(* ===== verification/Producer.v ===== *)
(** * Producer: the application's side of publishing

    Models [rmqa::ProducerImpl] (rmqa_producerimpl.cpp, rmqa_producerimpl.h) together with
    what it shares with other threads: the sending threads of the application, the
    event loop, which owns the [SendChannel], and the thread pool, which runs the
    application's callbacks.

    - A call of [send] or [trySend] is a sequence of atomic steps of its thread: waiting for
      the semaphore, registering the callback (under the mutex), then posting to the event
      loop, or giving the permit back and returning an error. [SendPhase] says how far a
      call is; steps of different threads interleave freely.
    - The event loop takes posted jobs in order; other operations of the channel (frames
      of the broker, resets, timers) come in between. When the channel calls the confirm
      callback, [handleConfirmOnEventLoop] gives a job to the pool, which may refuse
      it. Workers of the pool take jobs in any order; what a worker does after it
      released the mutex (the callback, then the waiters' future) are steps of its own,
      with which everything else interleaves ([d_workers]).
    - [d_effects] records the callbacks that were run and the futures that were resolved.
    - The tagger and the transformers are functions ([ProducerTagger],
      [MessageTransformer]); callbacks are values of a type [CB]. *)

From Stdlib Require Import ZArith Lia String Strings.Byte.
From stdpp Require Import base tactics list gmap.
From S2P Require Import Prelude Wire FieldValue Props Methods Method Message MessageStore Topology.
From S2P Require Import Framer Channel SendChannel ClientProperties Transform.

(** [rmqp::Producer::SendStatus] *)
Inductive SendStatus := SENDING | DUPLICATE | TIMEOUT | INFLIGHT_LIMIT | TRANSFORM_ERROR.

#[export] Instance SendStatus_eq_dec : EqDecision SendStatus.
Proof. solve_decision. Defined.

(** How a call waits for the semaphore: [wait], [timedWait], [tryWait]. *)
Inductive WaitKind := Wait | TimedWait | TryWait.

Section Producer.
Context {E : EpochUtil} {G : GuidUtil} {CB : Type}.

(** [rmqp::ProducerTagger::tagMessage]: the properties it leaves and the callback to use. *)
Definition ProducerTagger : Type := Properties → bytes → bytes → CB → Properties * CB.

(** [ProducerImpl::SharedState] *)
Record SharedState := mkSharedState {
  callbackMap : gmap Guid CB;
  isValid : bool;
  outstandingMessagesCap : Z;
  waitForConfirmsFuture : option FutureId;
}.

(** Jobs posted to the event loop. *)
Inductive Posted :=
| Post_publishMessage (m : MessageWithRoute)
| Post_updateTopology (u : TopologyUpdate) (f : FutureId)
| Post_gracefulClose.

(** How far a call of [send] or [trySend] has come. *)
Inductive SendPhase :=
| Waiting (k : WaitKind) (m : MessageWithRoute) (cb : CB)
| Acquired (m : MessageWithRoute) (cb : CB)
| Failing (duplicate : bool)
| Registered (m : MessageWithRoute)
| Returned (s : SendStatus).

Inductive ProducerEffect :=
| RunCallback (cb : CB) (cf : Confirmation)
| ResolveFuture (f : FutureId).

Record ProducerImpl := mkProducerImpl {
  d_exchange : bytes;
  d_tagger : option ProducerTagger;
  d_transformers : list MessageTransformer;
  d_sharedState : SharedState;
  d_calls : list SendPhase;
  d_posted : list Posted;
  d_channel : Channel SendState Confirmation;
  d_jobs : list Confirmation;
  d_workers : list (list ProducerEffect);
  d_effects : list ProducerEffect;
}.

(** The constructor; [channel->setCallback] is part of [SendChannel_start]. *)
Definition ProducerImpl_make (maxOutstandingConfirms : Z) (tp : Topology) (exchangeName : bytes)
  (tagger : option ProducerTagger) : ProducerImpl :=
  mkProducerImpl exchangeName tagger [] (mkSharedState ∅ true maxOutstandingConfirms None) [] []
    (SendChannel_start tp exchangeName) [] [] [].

··········

### [TO DO]
Reproduce the material exactly, with every line intact.

### [SOLUTION BELOW]
(* ===== verification/Producer.v ===== *)
(** * Producer: the application's side of publishing

    Models [rmqa::ProducerImpl] (rmqa_producerimpl.cpp, rmqa_producerimpl.h) together with
    what it shares with other threads: the sending threads of the application, the
    event loop, which owns the [SendChannel], and the thread pool, which runs the
    application's callbacks.

    - A call of [send] or [trySend] is a sequence of atomic steps of its thread: waiting for
      the semaphore, registering the callback (under the mutex), then posting to the event
      loop, or giving the permit back and returning an error. [SendPhase] says how far a
      call is; steps of different threads interleave freely.
    - The event loop takes posted jobs in order; other operations of the channel (frames
      of the broker, resets, timers) come in between. When the channel calls the confirm
      callback, [handleConfirmOnEventLoop] gives a job to the pool, which may refuse
      it. Workers of the pool take jobs in any order; what a worker does after it
      released the mutex (the callback, then the waiters' future) are steps of its own,
      with which everything else interleaves ([d_workers]).
    - [d_effects] records the callbacks that were run and the futures that were resolved.
    - The tagger and the transformers are functions ([ProducerTagger],
      [MessageTransformer]); callbacks are values of a type [CB]. *)

From Stdlib Require Import ZArith Lia String Strings.Byte.
From stdpp Require Import base tactics list gmap.
From S2P Require Import Prelude Wire FieldValue Props Methods Method Message MessageStore Topology.
From S2P Require Import Framer Channel SendChannel ClientProperties Transform.

(** [rmqp::Producer::SendStatus] *)
Inductive SendStatus := SENDING | DUPLICATE | TIMEOUT | INFLIGHT_LIMIT | TRANSFORM_ERROR.

#[export] Instance SendStatus_eq_dec : EqDecision SendStatus.
Proof. solve_decision. Defined.

(** How a call waits for the semaphore: [wait], [timedWait], [tryWait]. *)
Inductive WaitKind := Wait | TimedWait | TryWait.

Section Producer.
Context {E : EpochUtil} {G : GuidUtil} {CB : Type}.

(** [rmqp::ProducerTagger::tagMessage]: the properties it leaves and the callback to use. *)
Definition ProducerTagger : Type := Properties → bytes → bytes → CB → Properties * CB.

(** [ProducerImpl::SharedState] *)
Record SharedState := mkSharedState {
  callbackMap : gmap Guid CB;
  isValid : bool;
  outstandingMessagesCap : Z;
  waitForConfirmsFuture : option FutureId;
}.

(** Jobs posted to the event loop. *)
Inductive Posted :=
| Post_publishMessage (m : MessageWithRoute)
| Post_updateTopology (u : TopologyUpdate) (f : FutureId)
| Post_gracefulClose.

(** How far a call of [send] or [trySend] has come. *)
Inductive SendPhase :=
| Waiting (k : WaitKind) (m : MessageWithRoute) (cb : CB)
| Acquired (m : MessageWithRoute) (cb : CB)
| Failing (duplicate : bool)
| Registered (m : MessageWithRoute)
| Returned (s : SendStatus).

Inductive ProducerEffect :=
| RunCallback (cb : CB) (cf : Confirmation)
| ResolveFuture (f : FutureId).

Record ProducerImpl := mkProducerImpl {
  d_exchange : bytes;
  d_tagger : option ProducerTagger;
  d_transformers : list MessageTransformer;
  d_sharedState : SharedState;
  d_calls : list SendPhase;
  d_posted : list Posted;
  d_channel : Channel SendState Confirmation;
  d_jobs : list Confirmation;
  d_workers : list (list ProducerEffect);
  d_effects : list ProducerEffect;
}.

(** The constructor; [channel->setCallback] is part of [SendChannel_start]. *)
Definition ProducerImpl_make (maxOutstandingConfirms : Z) (tp : Topology) (exchangeName : bytes)
  (tagger : option ProducerTagger) : ProducerImpl :=
  mkProducerImpl exchangeName tagger [] (mkSharedState ∅ true maxOutstandingConfirms None) [] []
    (SendChannel_start tp exchangeName) [] [] [].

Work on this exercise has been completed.